La malattia renale danneggia i familiari

La malattia renale non colpisce solo il paziente, dal momento che le persone che sono in giro risentono dello stato di salute del loro parente. La cura e il sostegno morale sono i principali segni fisici ed emotivi di entrambe le parti.

Continua a leggere la seconda parte di questa storia di vita e scopri come Eduardo e la sua famiglia hanno vinto e hanno avuto un atteggiamento positivo nei confronti della sua malattia renale.

Il compito di ottenere un rene e il potenziale costo della condizione, sebbene avessi una grande assicurazione medica, mi ha anche sopraffatto, specialmente quando medito che forse non potrei vedere crescere insieme a Elisabeth, i nostri figli.

Ben presto molte di queste paure iniziali si stavano dissipando. Poco dopo la diagnosi del mio trapianto, avevo già una lista di cinque donatori, mentre il mio assicuratore ha iniziato a coprire prontamente e in conformità con i termini della polizza, le spese che ho sostenuto in preparazione per quella procedura medica.

Un antidoto che ho trovato anche per combattere i pensieri negativi che mi hanno invaso era l'informazione. Mentre Elisabeth e io imparavamo di più sui rischi e le implicazioni di un trapianto di rene, nelle conversazioni con il dott. Madero, nella letteratura medica e nei colloqui con coloro che ne avevano già affrontato uno, almeno ero rassicurato.

Per questi tempi, i trapianti di reni, anche se non di routine come la rimozione di un dente, hanno raggiunto un'alta probabilità di successo dopo più di mezzo secolo di applicazione, soprattutto per i pazienti con cisti.

Le cisti sono come piccoli sacchetti trasparenti che crescono nei nefroni - le piccole unità filtranti dei reni. Queste borse ostacolano la funzione renale, che è quella di estrarre l'acqua e le tossine che il corpo assimila e genera.

Nel mio caso, non ho dovuto aspettare molto per ottenere un rene. Elisabeth e io siamo compatibili. Abbiamo lo stesso tipo di sangue e io, dopo numerosi test, non ho mostrato anticorpi che potessero rigettare il rene. Anche le condizioni di salute di Elisabeth erano buone, un elemento cruciale per il trapianto.
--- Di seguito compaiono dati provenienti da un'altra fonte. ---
(** *** One step of the loop *)

(** The request for the next turn, by the context controller if there is one. *)
Definition prepareRequest (nextStep : Z) : Loop (ModelTurnRequest Continuation) :=
  input ← gets pendingInput;
  match d_prepare deps with
  | None => mret {| mtr_input := input; mtr_canonicalContext := None; mtr_timeoutMs := requestTimeoutMs config |}
  | Some prepare =>
      answer ← outside (prepare input nextStep);
      _ ← await;
      match answer with
      | context_prepared request => mret request
      | context_over_budget reason estimatedTokens limitTokens =>
          publishBudget {| bx_limit := limitTokens; bx_observed := estimatedTokens; bx_reason := reason |}
      | context_threw => throws context_exception
      end
  end.

Definition beginStep : Loop Z :=
  _ ← update (fun st => st <| budget ::= fun b => b <| bt_steps ::= Z.succ |> |>);
  gets (fun st => bt_steps (budget st)).

(** A turn that did not complete ends the run. *)
Definition unfinishedTurn {A} (result : TurnResult Continuation) (timedOut : bool)
    (next : CompletedTurn Continuation -> Loop A) : Loop A :=
  match result with
  | turn_is_completed turn => next turn
  | turn_is_failed error => publishFailure error
  | turn_is_aborted =>
      _ ← returnWhenAborted;
      if timedOut then
        failedWith 6 (failure_provider provider_timeout) "request_timeout" (js "request timed out after " ++ stringifyNumber (requestTimeoutMs config) ++ js " ms") true
      else publishInternalFailure "unexpected_abort" (js "model turn was aborted unexpectedly") false
  end.
Lemma known_cached us known :
  us <> [] -> Forall2 (fun u k => exists step, k = completeUsage step u) us known ->
  expectedCached known = us_cached_input_tokens (aggregateUsage us).
Proof.
  intros Hne Hk. assert (Hc : phase8Cached known = cmu_cacheReadTokens <$> us).
  { clear Hne. induction Hk as [|u k us known [step ->] _ IH]; [done|]. cbn. f_equal. exact IH. }
  unfold expectedCached. rewrite Hc, length_fmap. destruct us as [|u us]; [done|]. cbn [length Nat.ltb Nat.leb].
  unfold aggregateUsage. cbn [us_cached_input_tokens].
  assert (forall l : list (option Z), forallb (fun v => match v with Some _ => true | None => false end) l =
    negb (existsb (fun v => v === None) l)) as ->.
  { induction l as [|[v|] l IH]; [done|exact IH|done]. }
  by destruct (existsb _ _).
Qed.

Lemma aggregate_taken us p :
  Calm us p -> us <> [] -> usagePublished p = false -> takes p (ev_usage (aggregateUsage us)).
Proof.
  intros [Hf Ha [_ Hu]] Hne Hpub. split; [|done]. intros attribution. apply transition_ok; try done.
  cbn [validateAgentTransition]. unfold validateUsage. rewrite Ha.
  apply used_known in Hu as (known & -> & Hk). rewrite omap_id_Some.
  assert (existsb (fun usage : option ModelUsageData => match usage with None => true | Some _ => false end) (Some <$> known)
    = false) as -> by (clear; induction known; done).
  assert (existsb usageIsPartial known = false) as ->.
  { clear -Hk. induction Hk as [|u k us known [step ->] _ IH]; done. }
  rewrite (known_fmap usageInput (fun u => Some (cmu_inputTokens u)) us known), !sumOf_total by done.
  rewrite (known_fmap usageOutput (fun u => Some (cmu_outputTokens u)) us known), !sumOf_total by done.
  rewrite (known_fmap usageTotal (fun u => Some (cmu_totalTokens u)) us known), !sumOf_total by done.
  rewrite (known_cached us known) by done. rewrite <-(Forall2_length Hk).
  cbn [aggregateUsage us_input_tokens us_output_tokens us_total_tokens us_model_turns us_usage_incomplete].
  rewrite !Z.eqb_refl, !bool_decide_eq_true_2 by done. done.
Qed.
Lemma aggregate_posted us d eventId p :
  Calm us p -> takes p (ev_usage d) -> Calm us (after eventId (ev_usage d) p).
Proof.
  intros [Hf Ha Hc] Htake. split.
  - by apply fit_after.
  - unfold after. by rewrite posted_active.
  - unfold after. by rewrite posted_agentSteps.
Qed.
Inoltre, di fronte alla precedente diagnosi di sofferenza da PKD, avevo condotto, quasi inconsciamente, una vita moderata e, in termini generali, sana. Nuoto due o tre volte alla settimana quando posso e non fumo.

Inoltre, le risposte molto favorevoli che ho avuto da familiari e amici alla mia richiesta di un rene mi hanno aiutato molto.

Le offerte che ho ricevuto sono considerate una delle espressioni più genuine di amore e amicizia. David mi ha persino scritto per sapere che i test di compatibilità tra Elisabeth e me stavano andando bene, che lui stava seguendo il barile: "Per quanto mi riguarda, sono più che pronto a donare una parte ridondante del mio corpo".

La sua espressione non potrebbe essere più eloquente. La maggior parte di noi ha due reni, ma per viverci ne abbiamo solo bisogno - come dimostrato da numerosi studi medico-accademici condotti con donatori di reni e che hanno dimostrato che lo stile di vita o la salute dei donatori non cambiano dopo una nefrectomia.

Sono stato molto fortunato ad avere diversi donatori viventi. In Messico, il sistema di recupero di organi per persone con morte cerebrale sta migliorando, ma resta ancora molto da fare. I tempi di attesa possono essere due, tre o più anni, momento in cui la salute del paziente può peggiorare.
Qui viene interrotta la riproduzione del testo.